(* ===== verification/PairingRelay.v ===== *)
(** * The pairing relay ([crates/server/src/pairing.rs])

    One-time pairing codes.  An offer publishes a code for the offerer's
    connection; a claim consumes it, commits the room to the registry and
    notifies both connections.  The trait [PairingHandler] is a type class
    with the instances [PairingUnavailable] and [PairingRelay].  The mutex
    makes a call atomic; [Panicked] is a call that died on a frame it could
    not encode.  The monotonic clock is the argument [now], the wall clock
    [unix_now]. *)

From S2P Require Import Prelude Fs Interfaces Protocol Crypto Registry Config Outbox Room.
From Stdlib Require Import Strings.Byte.

Set Default Goal Selector "!".
#[local] Open Scope clip_scope.

Definition RELAY_CODE_ALPHABET : bytes := as_bytes "23456789ABCDEFGHJKMNPQRSTVWXYZ".

Definition relay_valid_code (code : string) : bool :=
  bool_decide (String.length code = 6) &&
  forallb (fun b => bool_decide (b ∈ RELAY_CODE_ALPHABET)) (as_bytes code).

Abbreviation Connections := (gmap ConnectionId OutboxHandle).

Record PairingConfig := {
  offer_ttl : Z; max_offers : nat; attempts_per_window : Z; pairing_rate_window : Z
}.

Definition pairing_config_default : PairingConfig :=
  {| offer_ttl := 300 * 1000; max_offers := 100; attempts_per_window := 5; pairing_rate_window := 60 * 1000 |}.

Inductive OfferState := Preparing | Published | Claimed | Terminal.

#[global] Instance OfferState_eq_decision : EqDecision OfferState.
Proof. solve_decision. Defined.

Record Offer := {
  offer_connection : ConnectionId; offer_bundle : PubBundle; offer_fp : string; expires_at : Z;
  offer_state : OfferState
}.

Record RateEntry := { window_start : Z; attempts : Z }.

Record PairingState := { offers : gmap string Offer; rates : gmap IpAddr RateEntry }.

Definition set_state (st : OfferState) (o : Offer) : Offer :=
  {| offer_connection := offer_connection o; offer_bundle := offer_bundle o; offer_fp := offer_fp o;
     expires_at := expires_at o; offer_state := st |}.

(** [offers.get_mut(code)] and an assignment to its state. *)
Definition mark (code : string) (st : OfferState) (s : PairingState) : PairingState :=
  {| offers := alter (set_state st) code (offers s); rates := rates s |}.

Definition pairing_error (code message : string) : Frame := ErrorFrame code message.

(** What a call answers: the [Result] of the method, or a panic. *)
Inductive answer := Answered (r : result unit Frame) | Panicked.

(** The state a call works on: the relay's own, and the shared parts. *)
Record pairing_env (R : Type) := {
  pe_state : PairingState; pe_registry : R; pe_out : outboxes; pe_connections : Connections
}.
Arguments Build_pairing_env {R} _ _ _ _.
Arguments pe_state {R} _.
Arguments pe_registry {R} _.
Arguments pe_out {R} _.
Arguments pe_connections {R} _.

####################

## WHAT TO DO:
Repeat each of the entries exactly as written.

## WRITTEN REPLY:
(* ===== verification/PairingRelay.v ===== *)
(** * The pairing relay ([crates/server/src/pairing.rs])

    One-time pairing codes.  An offer publishes a code for the offerer's
    connection; a claim consumes it, commits the room to the registry and
    notifies both connections.  The trait [PairingHandler] is a type class
    with the instances [PairingUnavailable] and [PairingRelay].  The mutex
    makes a call atomic; [Panicked] is a call that died on a frame it could
    not encode.  The monotonic clock is the argument [now], the wall clock
    [unix_now]. *)

From S2P Require Import Prelude Fs Interfaces Protocol Crypto Registry Config Outbox Room.
From Stdlib Require Import Strings.Byte.

Set Default Goal Selector "!".
#[local] Open Scope clip_scope.

Definition RELAY_CODE_ALPHABET : bytes := as_bytes "23456789ABCDEFGHJKMNPQRSTVWXYZ".

Definition relay_valid_code (code : string) : bool :=
  bool_decide (String.length code = 6) &&
  forallb (fun b => bool_decide (b ∈ RELAY_CODE_ALPHABET)) (as_bytes code).

Abbreviation Connections := (gmap ConnectionId OutboxHandle).

Record PairingConfig := {
  offer_ttl : Z; max_offers : nat; attempts_per_window : Z; pairing_rate_window : Z
}.

Definition pairing_config_default : PairingConfig :=
  {| offer_ttl := 300 * 1000; max_offers := 100; attempts_per_window := 5; pairing_rate_window := 60 * 1000 |}.

Inductive OfferState := Preparing | Published | Claimed | Terminal.

#[global] Instance OfferState_eq_decision : EqDecision OfferState.
Proof. solve_decision. Defined.

Record Offer := {
  offer_connection : ConnectionId; offer_bundle : PubBundle; offer_fp : string; expires_at : Z;
  offer_state : OfferState
}.

Record RateEntry := { window_start : Z; attempts : Z }.

Record PairingState := { offers : gmap string Offer; rates : gmap IpAddr RateEntry }.

Definition set_state (st : OfferState) (o : Offer) : Offer :=
  {| offer_connection := offer_connection o; offer_bundle := offer_bundle o; offer_fp := offer_fp o;
     expires_at := expires_at o; offer_state := st |}.

(** [offers.get_mut(code)] and an assignment to its state. *)
Definition mark (code : string) (st : OfferState) (s : PairingState) : PairingState :=
  {| offers := alter (set_state st) code (offers s); rates := rates s |}.

Definition pairing_error (code message : string) : Frame := ErrorFrame code message.

(** What a call answers: the [Result] of the method, or a panic. *)
Inductive answer := Answered (r : result unit Frame) | Panicked.

(** The state a call works on: the relay's own, and the shared parts. *)
Record pairing_env (R : Type) := {
  pe_state : PairingState; pe_registry : R; pe_out : outboxes; pe_connections : Connections
}.
Arguments Build_pairing_env {R} _ _ _ _.
Arguments pe_state {R} _.
Arguments pe_registry {R} _.
Arguments pe_out {R} _.
Arguments pe_connections {R} _.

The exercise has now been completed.